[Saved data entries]
▼

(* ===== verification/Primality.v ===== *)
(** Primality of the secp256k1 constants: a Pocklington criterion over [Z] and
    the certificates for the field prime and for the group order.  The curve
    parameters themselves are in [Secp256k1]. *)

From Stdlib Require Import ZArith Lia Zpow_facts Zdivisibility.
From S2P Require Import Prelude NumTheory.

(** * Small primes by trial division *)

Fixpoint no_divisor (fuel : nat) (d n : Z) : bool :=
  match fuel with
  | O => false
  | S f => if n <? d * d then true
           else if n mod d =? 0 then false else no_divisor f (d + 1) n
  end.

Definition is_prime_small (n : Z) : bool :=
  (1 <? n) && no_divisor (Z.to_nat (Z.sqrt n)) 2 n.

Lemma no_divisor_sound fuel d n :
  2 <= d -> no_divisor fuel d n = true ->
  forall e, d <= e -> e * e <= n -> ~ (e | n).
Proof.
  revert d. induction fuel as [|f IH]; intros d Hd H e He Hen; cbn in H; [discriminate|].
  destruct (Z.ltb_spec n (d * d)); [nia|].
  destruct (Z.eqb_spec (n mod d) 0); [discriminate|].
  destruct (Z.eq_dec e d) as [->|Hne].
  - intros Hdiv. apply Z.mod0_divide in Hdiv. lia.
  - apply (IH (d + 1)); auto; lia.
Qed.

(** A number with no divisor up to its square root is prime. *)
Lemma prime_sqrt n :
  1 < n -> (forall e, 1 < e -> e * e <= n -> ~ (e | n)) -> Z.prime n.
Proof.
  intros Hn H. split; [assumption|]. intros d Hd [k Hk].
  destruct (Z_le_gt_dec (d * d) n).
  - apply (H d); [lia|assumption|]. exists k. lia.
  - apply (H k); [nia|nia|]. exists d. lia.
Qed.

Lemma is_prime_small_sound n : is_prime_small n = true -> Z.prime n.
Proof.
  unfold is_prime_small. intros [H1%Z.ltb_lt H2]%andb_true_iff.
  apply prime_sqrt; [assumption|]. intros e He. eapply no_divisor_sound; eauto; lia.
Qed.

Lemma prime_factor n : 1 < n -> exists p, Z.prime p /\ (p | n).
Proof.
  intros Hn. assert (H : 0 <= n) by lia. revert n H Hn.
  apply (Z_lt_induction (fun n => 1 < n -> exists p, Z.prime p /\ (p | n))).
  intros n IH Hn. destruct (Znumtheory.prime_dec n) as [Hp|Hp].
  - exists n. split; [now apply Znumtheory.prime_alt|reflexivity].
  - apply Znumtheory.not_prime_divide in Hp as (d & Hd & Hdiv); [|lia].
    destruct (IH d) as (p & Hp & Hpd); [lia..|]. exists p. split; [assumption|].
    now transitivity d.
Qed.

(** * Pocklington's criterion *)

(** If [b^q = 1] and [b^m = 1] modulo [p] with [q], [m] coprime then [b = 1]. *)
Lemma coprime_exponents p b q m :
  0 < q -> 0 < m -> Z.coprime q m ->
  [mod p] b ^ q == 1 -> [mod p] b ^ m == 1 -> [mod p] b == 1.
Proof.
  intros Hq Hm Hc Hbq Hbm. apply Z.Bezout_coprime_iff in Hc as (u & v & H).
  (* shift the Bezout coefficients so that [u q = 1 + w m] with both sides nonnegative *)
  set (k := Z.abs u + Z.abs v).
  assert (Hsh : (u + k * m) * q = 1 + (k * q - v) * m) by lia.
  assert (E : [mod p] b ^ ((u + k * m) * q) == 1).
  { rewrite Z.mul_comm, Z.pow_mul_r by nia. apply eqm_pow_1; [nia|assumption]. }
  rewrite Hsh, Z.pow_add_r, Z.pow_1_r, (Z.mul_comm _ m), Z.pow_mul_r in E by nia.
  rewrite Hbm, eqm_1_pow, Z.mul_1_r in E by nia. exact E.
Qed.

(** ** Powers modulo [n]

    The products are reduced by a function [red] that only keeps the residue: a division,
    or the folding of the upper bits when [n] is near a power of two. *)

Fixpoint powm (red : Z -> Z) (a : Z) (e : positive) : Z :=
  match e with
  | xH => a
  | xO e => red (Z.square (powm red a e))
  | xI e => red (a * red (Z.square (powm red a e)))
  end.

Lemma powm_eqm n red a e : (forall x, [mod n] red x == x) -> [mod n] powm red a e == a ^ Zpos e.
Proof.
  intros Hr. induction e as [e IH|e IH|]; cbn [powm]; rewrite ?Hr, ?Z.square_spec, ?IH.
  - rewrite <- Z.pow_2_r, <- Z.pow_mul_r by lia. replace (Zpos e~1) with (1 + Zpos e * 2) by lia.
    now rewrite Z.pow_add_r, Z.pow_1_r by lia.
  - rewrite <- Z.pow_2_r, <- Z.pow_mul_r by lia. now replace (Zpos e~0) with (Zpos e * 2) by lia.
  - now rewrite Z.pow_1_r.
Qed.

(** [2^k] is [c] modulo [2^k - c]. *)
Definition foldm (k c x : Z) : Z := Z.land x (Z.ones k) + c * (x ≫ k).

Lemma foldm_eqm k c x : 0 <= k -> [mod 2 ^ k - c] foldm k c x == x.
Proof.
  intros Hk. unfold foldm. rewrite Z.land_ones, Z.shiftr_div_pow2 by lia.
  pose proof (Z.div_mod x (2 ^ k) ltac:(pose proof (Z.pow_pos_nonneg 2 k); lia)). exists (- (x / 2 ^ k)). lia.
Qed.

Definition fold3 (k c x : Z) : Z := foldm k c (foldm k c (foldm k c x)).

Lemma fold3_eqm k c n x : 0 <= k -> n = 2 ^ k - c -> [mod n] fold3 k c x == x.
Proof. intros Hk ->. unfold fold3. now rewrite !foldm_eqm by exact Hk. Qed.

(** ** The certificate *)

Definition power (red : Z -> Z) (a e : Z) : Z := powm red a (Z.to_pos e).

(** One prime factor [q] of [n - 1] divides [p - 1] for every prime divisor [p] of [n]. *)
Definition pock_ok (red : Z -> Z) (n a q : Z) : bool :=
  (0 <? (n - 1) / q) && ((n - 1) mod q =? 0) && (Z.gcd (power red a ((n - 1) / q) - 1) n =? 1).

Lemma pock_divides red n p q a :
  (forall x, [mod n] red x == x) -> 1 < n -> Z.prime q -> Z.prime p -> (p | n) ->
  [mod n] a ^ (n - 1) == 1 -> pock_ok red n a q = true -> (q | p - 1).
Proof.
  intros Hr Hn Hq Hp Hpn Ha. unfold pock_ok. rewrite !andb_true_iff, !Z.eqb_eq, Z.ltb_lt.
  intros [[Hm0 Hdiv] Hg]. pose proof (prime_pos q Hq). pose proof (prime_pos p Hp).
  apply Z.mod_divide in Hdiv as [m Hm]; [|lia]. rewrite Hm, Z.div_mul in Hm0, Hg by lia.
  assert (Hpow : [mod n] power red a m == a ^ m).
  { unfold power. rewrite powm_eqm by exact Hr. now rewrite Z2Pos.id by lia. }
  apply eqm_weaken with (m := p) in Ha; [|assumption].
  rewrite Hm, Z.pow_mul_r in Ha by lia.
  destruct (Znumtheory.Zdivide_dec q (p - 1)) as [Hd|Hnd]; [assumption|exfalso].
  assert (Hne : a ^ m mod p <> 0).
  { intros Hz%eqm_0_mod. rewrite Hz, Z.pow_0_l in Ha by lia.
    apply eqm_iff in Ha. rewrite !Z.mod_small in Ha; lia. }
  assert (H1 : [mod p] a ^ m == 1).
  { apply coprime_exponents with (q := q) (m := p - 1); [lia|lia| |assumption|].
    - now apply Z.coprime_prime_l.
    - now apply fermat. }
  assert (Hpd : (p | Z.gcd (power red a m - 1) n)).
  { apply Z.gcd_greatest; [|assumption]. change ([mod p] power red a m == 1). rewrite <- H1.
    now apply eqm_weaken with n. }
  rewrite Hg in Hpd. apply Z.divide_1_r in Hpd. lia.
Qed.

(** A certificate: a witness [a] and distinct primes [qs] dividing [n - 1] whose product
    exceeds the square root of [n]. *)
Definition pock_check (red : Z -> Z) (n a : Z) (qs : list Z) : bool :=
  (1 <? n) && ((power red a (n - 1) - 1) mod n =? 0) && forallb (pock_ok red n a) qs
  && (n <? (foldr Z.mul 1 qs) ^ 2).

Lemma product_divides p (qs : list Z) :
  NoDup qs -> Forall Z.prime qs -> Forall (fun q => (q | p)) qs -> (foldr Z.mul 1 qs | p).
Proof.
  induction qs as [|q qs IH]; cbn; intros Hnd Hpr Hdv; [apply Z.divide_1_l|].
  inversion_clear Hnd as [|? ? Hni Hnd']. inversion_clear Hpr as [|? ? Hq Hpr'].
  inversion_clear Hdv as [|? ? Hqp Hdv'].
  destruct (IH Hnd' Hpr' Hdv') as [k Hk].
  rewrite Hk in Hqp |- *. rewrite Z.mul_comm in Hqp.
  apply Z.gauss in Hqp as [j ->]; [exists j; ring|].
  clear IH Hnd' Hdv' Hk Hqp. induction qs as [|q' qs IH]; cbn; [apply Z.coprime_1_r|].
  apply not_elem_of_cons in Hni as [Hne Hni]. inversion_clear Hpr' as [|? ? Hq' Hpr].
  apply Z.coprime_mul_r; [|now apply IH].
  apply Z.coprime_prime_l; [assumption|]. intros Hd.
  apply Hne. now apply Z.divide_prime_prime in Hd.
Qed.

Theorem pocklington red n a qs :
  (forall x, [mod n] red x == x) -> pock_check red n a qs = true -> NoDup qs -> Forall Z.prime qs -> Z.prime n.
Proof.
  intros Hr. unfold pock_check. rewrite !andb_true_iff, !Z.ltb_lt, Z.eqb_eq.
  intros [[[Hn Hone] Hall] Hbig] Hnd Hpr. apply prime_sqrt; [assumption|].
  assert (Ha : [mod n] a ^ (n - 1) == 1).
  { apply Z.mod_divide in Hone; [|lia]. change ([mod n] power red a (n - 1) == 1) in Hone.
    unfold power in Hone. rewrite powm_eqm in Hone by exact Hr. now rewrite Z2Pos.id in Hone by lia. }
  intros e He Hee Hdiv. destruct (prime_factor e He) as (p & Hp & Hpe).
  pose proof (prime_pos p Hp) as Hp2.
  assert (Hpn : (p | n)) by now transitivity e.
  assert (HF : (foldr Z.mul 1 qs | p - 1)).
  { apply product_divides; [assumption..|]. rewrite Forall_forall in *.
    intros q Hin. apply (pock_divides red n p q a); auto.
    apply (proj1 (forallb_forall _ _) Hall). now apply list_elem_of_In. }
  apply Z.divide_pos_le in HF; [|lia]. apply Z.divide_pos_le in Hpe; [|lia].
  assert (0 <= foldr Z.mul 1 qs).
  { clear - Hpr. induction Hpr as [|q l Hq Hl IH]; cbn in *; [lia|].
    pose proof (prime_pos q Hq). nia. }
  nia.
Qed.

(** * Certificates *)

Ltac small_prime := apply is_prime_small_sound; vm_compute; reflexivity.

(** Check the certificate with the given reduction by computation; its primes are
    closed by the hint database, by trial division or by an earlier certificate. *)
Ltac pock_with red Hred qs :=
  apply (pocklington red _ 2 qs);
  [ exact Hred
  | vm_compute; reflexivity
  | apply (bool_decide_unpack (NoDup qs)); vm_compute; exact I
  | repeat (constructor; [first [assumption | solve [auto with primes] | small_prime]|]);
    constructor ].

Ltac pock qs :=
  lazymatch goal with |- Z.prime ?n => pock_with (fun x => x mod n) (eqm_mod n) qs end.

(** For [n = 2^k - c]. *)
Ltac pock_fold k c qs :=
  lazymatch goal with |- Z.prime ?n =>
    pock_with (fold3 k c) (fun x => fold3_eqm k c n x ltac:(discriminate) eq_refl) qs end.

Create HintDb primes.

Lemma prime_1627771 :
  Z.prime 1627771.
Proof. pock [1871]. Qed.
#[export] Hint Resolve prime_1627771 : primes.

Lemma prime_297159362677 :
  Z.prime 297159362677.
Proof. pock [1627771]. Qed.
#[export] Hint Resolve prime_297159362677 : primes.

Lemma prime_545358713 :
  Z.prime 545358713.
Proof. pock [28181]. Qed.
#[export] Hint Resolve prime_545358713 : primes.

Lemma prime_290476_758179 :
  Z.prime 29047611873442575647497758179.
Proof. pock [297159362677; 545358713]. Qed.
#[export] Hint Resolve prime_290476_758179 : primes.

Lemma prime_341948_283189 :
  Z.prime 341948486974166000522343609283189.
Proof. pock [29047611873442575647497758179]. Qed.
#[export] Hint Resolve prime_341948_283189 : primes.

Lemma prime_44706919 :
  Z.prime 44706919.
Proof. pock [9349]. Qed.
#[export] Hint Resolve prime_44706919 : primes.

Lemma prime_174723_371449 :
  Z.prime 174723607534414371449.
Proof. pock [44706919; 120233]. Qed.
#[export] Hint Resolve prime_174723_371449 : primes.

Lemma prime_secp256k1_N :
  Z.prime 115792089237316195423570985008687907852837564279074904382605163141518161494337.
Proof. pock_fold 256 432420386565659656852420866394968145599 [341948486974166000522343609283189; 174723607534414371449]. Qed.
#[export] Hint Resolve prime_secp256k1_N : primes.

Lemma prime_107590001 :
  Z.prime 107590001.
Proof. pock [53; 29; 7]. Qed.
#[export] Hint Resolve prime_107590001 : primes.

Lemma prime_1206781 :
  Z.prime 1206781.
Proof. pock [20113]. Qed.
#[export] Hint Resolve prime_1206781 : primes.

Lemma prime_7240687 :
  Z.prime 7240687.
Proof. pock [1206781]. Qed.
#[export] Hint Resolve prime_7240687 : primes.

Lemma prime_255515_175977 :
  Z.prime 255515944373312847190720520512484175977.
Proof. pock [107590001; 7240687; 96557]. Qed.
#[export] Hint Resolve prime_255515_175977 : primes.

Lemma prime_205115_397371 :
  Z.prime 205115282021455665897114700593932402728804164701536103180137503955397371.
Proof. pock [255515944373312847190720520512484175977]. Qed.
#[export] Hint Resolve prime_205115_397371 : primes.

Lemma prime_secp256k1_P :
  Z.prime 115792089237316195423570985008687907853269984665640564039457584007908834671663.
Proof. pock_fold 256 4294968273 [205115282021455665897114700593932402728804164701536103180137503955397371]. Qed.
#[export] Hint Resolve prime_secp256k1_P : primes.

▲

WORK TO COMPLETE: Report, for the data above, every line in which the string "discriminate" appears.

RESPONSE TO THE TASK:
  revert d. induction fuel as [|f IH]; intros d Hd H e He Hen; cbn in H; [discriminate|].
  destruct (Z.eqb_spec (n mod d) 0); [discriminate|].
    pock_with (fold3 k c) (fun x => fold3_eqm k c n x ltac:(discriminate) eq_refl) qs end.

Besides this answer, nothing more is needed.